The primary goal of this project was to assess the diversity of L. monocytogenes in a manner that identifies specific genetic differences between strains. Our relatively low-density microarray allowed the identification of several gene candidates that appear conserved within phylogenetic divisions and that might impact differential fitness and virulence. For example, L. monocytogenes is considered an environmentally ubiquitous organism but only a few serotypes are commonly found with food commodities (19, 29). One explanation for this distribution is that different strains of L. monocytogenes may be better adapted to grow or persist in areas conducive to product contamination. Several of our microarray probe sequences have close BLASTx matches for proteins that might confer differential fitness in different food processing or natural environments.
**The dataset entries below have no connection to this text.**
Lemma record_enf_agrees t s e clock :
  plane_mem_inv w -> plane_call_ok (PRecordEnf t s e) w ->
  plane_steps_agree (settled (PRecordEnf t s e) clock db) (plane_mem_call (PRecordEnf t s e) w).
Proof using Hr.
  intros [Hok _] (Hs & Hreg & Htr). open_call enf_record_body.
  rewrite (registered_agrees _ Hreg), enf_epoch_agrees, enf_generation_agrees.
  cbn. unfold mem_enf_record_transition. rewrite mem_enf_current_epoch by done.
  destruct (negb (_ =? e) || _) eqn:H1; [by destruct w; apply plane_steps_same|].
  destruct ((es_recovery_generation s =? _) || _) eqn:H2; [|by destruct w; apply plane_steps_same].
  split; [done|]. destruct Hr as [Ha Hm Hf Hl He Hel Hu]. constructor; simpl; try done.
  - intros b. rewrite !lookup_insert. destruct (decide (et_agent_id t = b)); [|apply He].
    simpl. by rewrite enf_state_row_reads.
  - apply Forall2_app; [done|]. repeat constructor. by apply enf_transition_row_reads.
Qed.

Lemma epoch_agrees a as_of clock : plane_steps_agree (settled (PEpoch a as_of) clock db) (plane_mem_call (PEpoch a as_of) w).
Proof using Hr.
  open_call enf_epoch_body. unfold mem_enf_get_epoch, count.
  rewrite (Forall2_length _ _ _ (Forall2_filter_agree _ _ (fun t => bool_decide (et_agent_id t = a)
    && bool_decide (et_action t = REINSTATE) && (et_occurred_at t <=? as_of)) _ _
    (pr_enf_ledger _ _ Hr) (fun r t H => epoch_entry a as_of r t H))).
  by apply plane_steps_same.
Qed.

Lemma list_adm_agrees a clock : plane_steps_agree (settled (PListAdm a) clock db) (plane_mem_call (PListAdm a) w).
Proof using Hr.
  open_call adm_list_body. unfold adm_row_leb.
  rewrite (ledger_reads adm_transition_of_row tm_agent_id at_agent_id
    (fun r => (tm_occurred_at r, tm_transition_id r)) (fun t => (at_occurred_at t, at_transition_id t))
    _ _ _ (pr_adm_ledger _ _ Hr) adm_transition_fields).
  by apply plane_steps_same.
Qed.

Lemma list_enf_agrees a clock : plane_steps_agree (settled (PListEnf a) clock db) (plane_mem_call (PListEnf a) w).
Proof using Hr.
  open_call enf_list_body. unfold enf_row_leb.
  rewrite (ledger_reads enf_transition_of_row ym_agent_id et_agent_id
    (fun r => (ym_occurred_at r, ym_transition_id r)) (fun t => (et_occurred_at t, et_transition_id t))
    _ _ _ (pr_enf_ledger _ _ Hr) enf_transition_fields).
  by apply plane_steps_same.
Qed.

Lemma list_audit_agrees a clock : plane_steps_agree (settled (PListAudit a) clock db) (plane_mem_call (PListAudit a) w).
Proof using Hr.
  open_call audit_list_body. unfold audit_row_leb.
  rewrite (ledger_reads audit_of_row um_agent_id ae_agent_id
    (fun r => (um_occurred_at r, um_event_id r)) (fun e => (ae_occurred_at e, ae_event_id e))
    _ _ _ (pr_audit _ _ Hr) audit_fields).
  by apply plane_steps_same.
Qed.

Lemma audit_agrees e clock : plane_steps_agree (settled (PAudit e) clock db) (plane_mem_call (PAudit e) w).
Proof using Hr.
  split; [done|]. destruct Hr as [Ha Hm Hf Hl He Hel Hu]. constructor; simpl; try done.
  apply Forall2_app; [done|]. repeat constructor. apply audit_row_reads.
Qed.

Lemma get_agent_agrees a clock : plane_steps_agree (settled (PGetAgent a) clock db) (plane_mem_call (PGetAgent a) w).
Proof using Hr.
  pose proof (agents_get _ _ a (pr_agents _ _ Hr)) as H. open_call agent_get_body. unfold agent_get.
  destruct (dget a (pd_agents db)) as [r|], (dget a (pm_agents w)) as [ag|]; try done.
  apply (inj Some) in H. rewrite H. by apply plane_steps_same.
Qed.

Lemma get_enf_agrees a clock : plane_steps_agree (settled (PGetEnf a) clock db) (plane_mem_call (PGetEnf a) w).
Proof using Hr.
  open_call enf_get_body. unfold mem_enf_get_state. rewrite (pr_enf _ _ Hr). by apply plane_steps_same.
Qed.

(** Every accepted call agrees with the in-memory adapters. *)
Lemma settled_agrees c clock :
  plane_mem_inv w -> plane_call_ok c w -> plane_steps_agree (settled c clock db) (plane_mem_call c w).
Proof using Hr.
  intros Hi Hc. destruct c.
  - apply get_agent_agrees.
  - apply save_agent_agrees.
  - apply list_agents_agree.
  - apply get_adm_agrees.
  - by apply record_adm_agrees.
  - by apply register_agrees.
  - apply list_adm_agrees.
  - apply get_enf_agrees.
  - by apply record_enf_agrees.
  - apply list_enf_agrees.
  - apply epoch_agrees.
  - apply audit_agrees.
  - apply list_audit_agrees.
Qed.
End agreement.

Lemma plane_mem_call_inv c w :
  plane_mem_inv w -> plane_call_ok c w -> plane_mem_inv (plane_mem_call c w).1.
Proof.
  intros [Hok Hc] Hcall. destruct c as [| | | |t s v|ag t s| | |t s e| | | |]; try done; simpl.
  - unfold answering. cbv [mbind comp_bind mret comp_ret on_adm zoom]. cbv beta iota.
    destruct (mem_adm_record_transition t s v (pm_adm w)) as [r [b|x]] eqn:Hm; split; simpl; try done;
      unfold mem_adm_record_transition in Hm; by repeat case_match; simplify_eq.
  - unfold answering. cbv [mbind comp_bind mret comp_ret on_registration zoom]. cbv beta iota.
    destruct (mem_adm_commit_registration ag t s (pm_agents w, pm_adm w)) as [[ags r] [b|x]] eqn:Hm;
      split; simpl; try done; unfold mem_adm_commit_registration in Hm; by repeat case_match; simplify_eq.
  - unfold answering. cbv [mbind comp_bind mret comp_ret on_enf zoom]. cbv beta iota.
    destruct (mem_enf_record_transition t s e (pm_enf w)) as [r x] eqn:Hm.
    assert (enf_repo_ok r) as Hr.
    { destruct (decide (x = Ok true)) as [->|Hx]; [by eapply mem_enf_committed|].
      by rewrite (mem_enf_refused t s e _ _ _ Hm Hx). }
    by destruct x.
Qed.

(** ** Histories *)

Definition plane_refusal (engine : PlaneDb -> PlaneDb -> option exn) (c : PlaneCall) (clock : Z)
  (db : PlaneDb) : option exn := engine_refusal engine (plane_body c clock) db.

Lemma plane_call_refused engine c clock db e :
  plane_refusal engine c clock db = Some e -> exists e', plane_call engine c clock db = (db, Err e').
Proof.
  intros H. unfold plane_call, try_except. rewrite (transaction_refused engine _ _ _ H). by eexists.
Qed.

Lemma plane_call_settled engine c clock db :
  plane_refusal engine c clock db = None -> plane_call engine c clock db = settled c clock db.
Proof.
  intros H. unfold plane_call, try_except, settled. rewrite (transaction_accepted engine _ _ H).
  by destruct (plane_body c clock db) as [db' [a|e]].
Qed.


(** ** Witness: an engine that loses its first enforcement commit *)

Definition demo_agent_row : Agent := mkAgent "a" "Agent" "ops" TIER_HIGH ["file.read"%string] STATUS_ACTIVE.
Definition demo_registration : AdministrativeTransition :=
  mkAdmTransition "t1" "a" REGISTER (mkActor SYSTEM "system") "Agent registered" None ADM_REGISTERED 0 1 "c1" 10.
Definition demo_activation : AdministrativeTransition :=
  mkAdmTransition "t2" "a" ACTIVATE (mkActor HUMAN "ops") "go" (Some ADM_REGISTERED) ADM_ACTIVE 1 2 "c2" 20.
Definition demo_suspension : EnforcementTransition :=
  mkEnfTransition "e1" "a" SUSPEND "runtime" "risk" STATUS_ACTIVE STATUS_SUSPENDED
    (Some (mkTrigger (Some "s"%string) (Some RISK_CRITICAL) (Some 97) ["f1"%string])) 30.
Definition demo_suspended : AgentEnforcementState :=
  mkEnfState "a" 1 (Some 30) (Some "risk"%string) None 0 0 0 (Some 30).
Definition demo_refusal : AdministrativeAuditEvent :=
  mkAdmAudit "r1" "a" DISABLE (mkActor HUMAN "eve") ARC_NOT_AUTHORIZED "no" (Some ADM_ACTIVE) "c3" 40.

Definition losing_engine (db db' : PlaneDb) : option exn :=
  if bool_decide (length (pd_enf_ledger db) = 0%nat /\ length (pd_enf_ledger db') = 1%nat
                  /\ length (pd_audit db) = 0%nat)
  then Some (OtherException "OperationalError") else None.

Definition plane_attempts : list (PlaneCall * Z) :=
  [(PRegister demo_agent_row demo_registration (mkAdmState "a" ADM_REGISTERED 1 (Some 10)), 10);
   (PRegister demo_agent_row demo_registration (mkAdmState "a" ADM_REGISTERED 1 (Some 10)), 11);
   (PRecordAdm demo_activation (mkAdmState "a" ADM_ACTIVE 2 (Some 20)) 1, 20);
   (PRecordAdm demo_activation (mkAdmState "a" ADM_ACTIVE 2 (Some 20)) 1, 21);
   (PRecordEnf demo_suspension demo_suspended 0, 30); (PAudit demo_refusal, 40);
   (PRecordEnf demo_suspension demo_suspended 0, 41); (PGetEnf "a", 42); (PListEnf None, 43);
   (PEpoch "a" 50, 44); (PGetAdm "a", 45); (PListAdm (Some "a"%string), 46); (PListAgents, 47);
   (PListAudit None, 48)].

Lemma empty_plane_refines : plane_refines empty_plane_db empty_plane_mem.
Proof. constructor; simpl; try done; try constructor. intros a [? H]. by rewrite lookup_empty in H. Qed.

Lemma empty_plane_inv : plane_mem_inv empty_plane_mem.
Proof. split; [|done]. by intros a. Qed.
These include a protein related to the repair of UV damage to the chromosome (probe 961), two proteins implicated in salt tolerance (probes 774 and 1085) (30), one gene related to exopolysaccharide synthesis (biofilm formation; probe 1094), and one heavy-metal transporter (probe 289). Additionally, probe 955 is most similar to beta-glucoside-specific enzyme II (bvrB) of the L. monocytogenes phosphotransferase system. BvrB is part of a locus that represses prfA-dependent genes in a soil environment (4, 32).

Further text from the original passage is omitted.